Lemma unregistered_name_is_refused_witness :
  own scenario_prototype "blargh" = None
  /\ own (mutations store_a1) "blargh" = None
  /\ handle_commit scenario_code scenario_prototype store_a1 "blargh" VUndefined
     = (store_a1, Throw (Error ("NoSuchMutationError: " ++ "blargh"
                                ++ " is not a registered mutation."))).
Proof.
  split; [reflexivity|]. split; [reflexivity|].
  exact (proj1 (unregistered_name_is_refused
                  scenario_code scenario_prototype store_a1 "blargh" VUndefined
                  eq_refl)
               eq_refl).
Defined.

(** ** src/lib/utils.js *)

(** X12: [valueOrFunction] gives the value back, uncalled, when it is not a
    function or when [overide] is truthy, and the result of calling it with
    no arguments otherwise.  On a truthy group value whose resolution is
    truthy, [setProp] resolves as [valueOrFunction(value)] does. *)
Theorem valueOrFunction_resolves :
  forall code val overide,
    (typeof val <> "function" ->
     Utils.valueOrFunction code val overide = Normal val)
    /\ (truthy overide = true ->
        Utils.valueOrFunction code val overide = Normal val)
    /\ (typeof val = "function" -> truthy overide = false ->
        Utils.valueOrFunction code val overide = call_producer code val)
    /\ (truthy val = true ->
        (forall r, Utils.valueOrFunction code val VUndefined = Normal r ->
                   truthy r = true) ->
        candidate code val = Utils.valueOrFunction code val VUndefined).
Proof.
  intros code val overide. unfold Utils.valueOrFunction.
  split; [|split; [|split]].
  - intros Hf. apply String.eqb_neq in Hf. now rewrite Hf.
  - intros Ho. destruct overide; try discriminate; cbn [truthy] in *;
      rewrite ?Ho; now rewrite andb_false_r.
  - intros Hf Ho. rewrite Hf. cbn [String.eqb Ascii.eqb Bool.eqb andb].
    destruct overide; cbn [truthy] in *; try discriminate;
      rewrite ?Ho; reflexivity.
  - cbn [truthy negb]. rewrite andb_true_r. intros Hv Hr.
    destruct (typeof val =? "function") eqn:Hf.
    + apply String.eqb_eq in Hf. rewrite (candidate_of_function code val Hf).
      destruct (call_producer code val) as [r|e]; [|reflexivity].
      now rewrite (Hr r eq_refl).
    + apply String.eqb_neq in Hf. now apply candidate_as_is.
Qed.

Lemma valueOrFunction_resolves_witness :
  typeof (VStr "somepath.blargh") <> "function"
  /\ Utils.valueOrFunction scenario_code (VStr "somepath.blargh") VUndefined
     = Normal (VStr "somepath.blargh").
Proof.
  assert (H : typeof (VStr "somepath.blargh") <> "function") by discriminate.
  split; [exact H|].
  exact (proj1 (valueOrFunction_resolves scenario_code (VStr "somepath.blargh")
                                         VUndefined) H).
Defined.

(** X13: [props] is [true] exactly on an object that has a key, [false] on
    an empty object and on every value that is not [typeof] object, and it
    throws on [null] and on nothing else; on the groups of a store it is
    the test the constructor makes. *)
Theorem props_of_any_value :
  forall v,
    (Utils.props v = Normal true <-> exists k x rest, v = VObj ((k, x) :: rest))
    /\ ((exists e, Utils.props v = Throw e) <-> v = VNull)
    /\ (typeof v <> "object" -> Utils.props v = Normal false)
    /\ (forall o, v = VObj o -> Utils.props v = Normal (props o)).
Proof.
  intros v. split; [|split; [|split]].
  - split.
    + destruct v as [| |b|n| |s|o|f]; try discriminate.
      destruct o as [|[k x] rest]; [discriminate|]. intros _. now exists k, x, rest.
    + intros (k & x & rest & ->). reflexivity.
  - split.
    + intros [e He]. destruct v; try discriminate; reflexivity.
    + intros ->. now eexists.
  - intros Hty. unfold Utils.props. apply String.eqb_neq in Hty. now rewrite Hty.
  - intros o ->. reflexivity.
Qed.

Lemma props_of_any_value_witness :
  typeof (VStr "abc") <> "object" /\ Utils.props (VStr "abc") = Normal false.
Proof.
  assert (H : typeof (VStr "abc") <> "object") by discriminate.
  split; [exact H|].
  exact (proj1 (proj2 (proj2 (props_of_any_value (VStr "abc")))) H).
Defined.

(** ** The two revisions of src/index.js *)

Lemma setProp_earlier (code : string -> fn) (proto : obj) (v : value)
      (g : string) (o : obj) :
  setProp code proto v g = Normal o -> Earlier.setProp code v g = Normal o.
Proof.
  unfold setProp, Earlier.setProp.
  destruct (candidate code v) as [c|e]; [|discriminate].
  unfold validate, Earlier.validate.
  destruct (typeof c =? "object"); cbn [negb]; [|discriminate].
  destruct (reserved_key (own_props c)); [discriminate|].
  destruct (actions_or_mutations g).
  - change ("function" =? "*") with false. cbv iota.
    now destruct (disallowed_type proto ["function"] (own_props c) (keys (own_props c))).
  - change ("*" =? "*") with true. now cbv iota.
Qed.

(** X14: the later revision of the constructor only refuses more.  Every
    seed it accepts was accepted by the earlier revision, which built the
    same store from it. *)
Theorem later_constructor_refuses_more :
  forall code proto seed st,
    Store code proto seed = Normal st ->
    Earlier.Store code proto seed = Normal st.
Proof.
  intros code proto seed st. unfold Store, Earlier.Store.
  destruct (negb (truthy seed) || negb (typeof seed =? "object")); [discriminate|].
  destruct (setProp code proto (member proto seed "data") "data")
    as [d|e] eqn:Hd; [|discriminate].
  destruct (setProp code proto (member proto seed "mutations") "mutations")
    as [m|e] eqn:Hm; [|discriminate].
  destruct (setProp code proto (member proto seed "actions") "actions")
    as [a|e] eqn:Ha; [|discriminate].
  rewrite (setProp_earlier code proto _ _ _ Hd).
  rewrite (setProp_earlier code proto _ _ _ Hm).
  now rewrite (setProp_earlier code proto _ _ _ Ha).
Qed.

Lemma later_constructor_refuses_more_witness :
  Store scenario_code scenario_prototype seed_async = Normal store_async
  /\ Earlier.Store scenario_code scenario_prototype seed_async = Normal store_async.
Proof.
  split; [reflexivity|].
  exact (later_constructor_refuses_more
           scenario_code scenario_prototype seed_async store_async eq_refl).
Defined.

(** X15: on a name whose lookup gives a function or nothing truthy, the
    later [commit] is the earlier [commit] followed by the scan of the keys
    of [root.data]: the same store is left, what the earlier one threw is
    thrown, and what it returned is returned unless the scan finds a
    reserved key. *)
Theorem later_commit_adds_the_scan :
  forall code proto st name v,
    truthy (get_prop proto (mutations st) name) = false
    \/ (exists f, get_prop proto (mutations st) name = VFun f) ->
    commit code proto st name v
    = (fst (Earlier.commit code proto st name v),
       match snd (Earlier.commit code proto st name v) with
       | Throw e => Throw e
       | Normal ret =>
           match reserved_key (data (fst (Earlier.commit code proto st name v))) with
           | Some key => Throw (Error ("DontTouchMyReservedwords: " ++ key))
           | None => Normal ret
           end
       end).
Proof.
  intros code proto st name v [Hmiss | [f Hf]];
    unfold commit, Earlier.commit.
  - now rewrite Hmiss.
  - rewrite Hf. cbn [truthy typeof andb String.eqb Ascii.eqb Bool.eqb call_mutation].
    destruct (call_state (code f) (data st) v) as [d [ret|e]]; cbn [fst snd];
      [|reflexivity].
    now destruct (reserved_key (data (set_data st d))).
Qed.

Lemma later_commit_adds_the_scan_witness :
  (exists f, get_prop scenario_prototype (mutations store_smuggle) "smuggle" = VFun f)
  /\ snd (Earlier.commit scenario_code scenario_prototype store_smuggle
                         "smuggle" (VNum 1))
     = Normal (VStr "done")
  /\ commit scenario_code scenario_prototype store_smuggle "smuggle" (VNum 1)
     = (fst (Earlier.commit scenario_code scenario_prototype store_smuggle
                            "smuggle" (VNum 1)),
        match snd (Earlier.commit scenario_code scenario_prototype store_smuggle
                                  "smuggle" (VNum 1)) with
        | Throw e => Throw e
        | Normal ret =>
            match reserved_key
                    (data (fst (Earlier.commit scenario_code scenario_prototype
                                               store_smuggle "smuggle" (VNum 1))))
            with
            | Some key => Throw (Error ("DontTouchMyReservedwords: " ++ key))
            | None => Normal ret
            end
        end).
Proof.
  assert (H : exists f, get_prop scenario_prototype (mutations store_smuggle) "smuggle"
                        = VFun f)
    by (exists "smuggle"; reflexivity).
  split; [exact H|]. split; [reflexivity|].
  exact (later_commit_adds_the_scan scenario_code scenario_prototype
                                    store_smuggle "smuggle" (VNum 1) (or_intror H)).
Defined.

(** X16: the earlier revision admits values that are not functions.  Its
    [setProp] accepts an object without reserved keys as any group,
    whatever the types of its values; and on a registered name whose value
    is not a function its [commit] and its [action] throw
    [NoSuchMutationError] and [NoSuchActionError], as for a name that is
    not registered, leaving the store as it was. *)
Theorem earlier_revision_admits_non_functions :
  forall code proto,
    (forall v c g,
        candidate code v = Normal (VObj c) -> reserved_key c = None ->
        Earlier.setProp code v g = Normal c)
    /\ (forall st name m v,
           own (mutations st) name = Some m -> typeof m <> "function" ->
           Earlier.commit code proto st name v
           = (st, Throw (Error ("NoSuchMutationError: " ++ name
                                ++ " is not a registered mutation."))))
    /\ (forall st name a v,
           own (actions st) name = Some a -> typeof a <> "function" ->
           Earlier.action code proto st name v
           = (st, Settled (Throw (Error ("NoSuchActionError: " ++ name
                                         ++ " is not a registered action."))))).
Proof.
  intros code proto. split; [|split].
  - intros v c g Hc Hres. unfold Earlier.setProp, Earlier.validate.
    rewrite Hc. cbn [typeof own_props]. now rewrite Hres.
  - intros st name m v Hown Hty. unfold Earlier.commit.
    rewrite (get_prop_own proto _ _ _ Hown).
    apply String.eqb_neq in Hty. now rewrite Hty, andb_false_r.
  - intros st name a v Hown Hty. unfold Earlier.action.
    rewrite (get_prop_own proto _ _ _ Hown).
    apply String.eqb_neq in Hty. now rewrite Hty, andb_false_r.
Qed.

Lemma earlier_revision_admits_non_functions_witness :
  Earlier.Store scenario_code scenario_prototype seed_number_mutation
  = Normal store_number_mutation
  /\ own (mutations store_number_mutation) "m" = Some (VNum 3)
  /\ typeof (VNum 3) <> "function"
  /\ Earlier.commit scenario_code scenario_prototype store_number_mutation
                    "m" VUndefined
     = (store_number_mutation,
        Throw (Error ("NoSuchMutationError: " ++ "m"
                      ++ " is not a registered mutation."))).
Proof.
  assert (Hty : typeof (VNum 3) <> "function") by discriminate.
  split; [reflexivity|]. split; [reflexivity|]. split; [exact Hty|].
  exact (proj1 (proj2 (earlier_revision_admits_non_functions
                         scenario_code scenario_prototype))
               store_number_mutation "m" (VNum 3) VUndefined eq_refl Hty).
Defined.

(** ** Producers, and mutations that throw *)

(** X17: a group given as a function of no arguments is normalized as the
    value the function returns, when that value is truthy and is not itself
    a function: the same mapping is built, or the same error is thrown. *)
Theorem producer_is_its_product :
  forall code proto f r g,
    call0 (code f) = Normal r ->
    truthy r = true -> typeof r <> "function" ->
    setProp code proto (VFun f) g = setProp code proto r g.
Proof.
  intros code proto f r g Hcall Hr Hty. unfold setProp.
  rewrite (candidate_of_function code (VFun f) eq_refl).
  cbn [call_producer]. rewrite Hcall, Hr.
  now rewrite (candidate_as_is code r Hr Hty).
Qed.

Lemma producer_is_its_product_witness :
  call0 (scenario_code "go") = Normal (VObj [])
  /\ truthy (VObj []) = true
  /\ typeof (VObj []) <> "function"
  /\ setProp scenario_code scenario_prototype (VFun "go") "data"
     = setProp scenario_code scenario_prototype (VObj []) "data".
Proof.
  assert (Hty : typeof (VObj []) <> "function") by discriminate.
  split; [reflexivity|]. split; [reflexivity|]. split; [exact Hty|].
  exact (producer_is_its_product scenario_code scenario_prototype "go" (VObj [])
                                 "data" eq_refl eq_refl Hty).
Defined.

(** X18: a producer that throws makes the normalization throw the same
    exception, and a producer that returns a falsy value ([undefined],
    [null], [0], ...) or a function makes it fail with
    [ValidationError: <groupName> doesn't resolve to an object]. *)
Theorem producer_without_object :
  forall code proto f g,
    (forall e, call0 (code f) = Throw e ->
               setProp code proto (VFun f) g = Throw e)
    /\ (forall r, call0 (code f) = Normal r ->
                  truthy r = false \/ typeof r = "function" ->
                  setProp code proto (VFun f) g
                  = Throw (Error ("ValidationError: " ++ g
                                  ++ " doesn't resolve to an object"))).
Proof.
  intros code proto f g. unfold setProp.
  rewrite (candidate_of_function code (VFun f) eq_refl). cbn [call_producer].
  split.
  - now intros e ->.
  - intros r -> [Hr | Hty].
    + now rewrite Hr.
    + destruct (typeof_function r Hty) as [f' ->]. reflexivity.
Qed.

____

[DIRECTIONS] The answer is the records above restated word for word from their opening line through the line that holds "truthy r = true) ->", both included, and nothing else.

[YOUR SOLUTION]
Lemma unregistered_name_is_refused_witness :
  own scenario_prototype "blargh" = None
  /\ own (mutations store_a1) "blargh" = None
  /\ handle_commit scenario_code scenario_prototype store_a1 "blargh" VUndefined
     = (store_a1, Throw (Error ("NoSuchMutationError: " ++ "blargh"
                                ++ " is not a registered mutation."))).
Proof.
  split; [reflexivity|]. split; [reflexivity|].
  exact (proj1 (unregistered_name_is_refused
                  scenario_code scenario_prototype store_a1 "blargh" VUndefined
                  eq_refl)
               eq_refl).
Defined.

(** ** src/lib/utils.js *)

(** X12: [valueOrFunction] gives the value back, uncalled, when it is not a
    function or when [overide] is truthy, and the result of calling it with
    no arguments otherwise.  On a truthy group value whose resolution is
    truthy, [setProp] resolves as [valueOrFunction(value)] does. *)
Theorem valueOrFunction_resolves :
  forall code val overide,
    (typeof val <> "function" ->
     Utils.valueOrFunction code val overide = Normal val)
    /\ (truthy overide = true ->
        Utils.valueOrFunction code val overide = Normal val)
    /\ (typeof val = "function" -> truthy overide = false ->
        Utils.valueOrFunction code val overide = call_producer code val)
    /\ (truthy val = true ->
        (forall r, Utils.valueOrFunction code val VUndefined = Normal r ->
                   truthy r = true) ->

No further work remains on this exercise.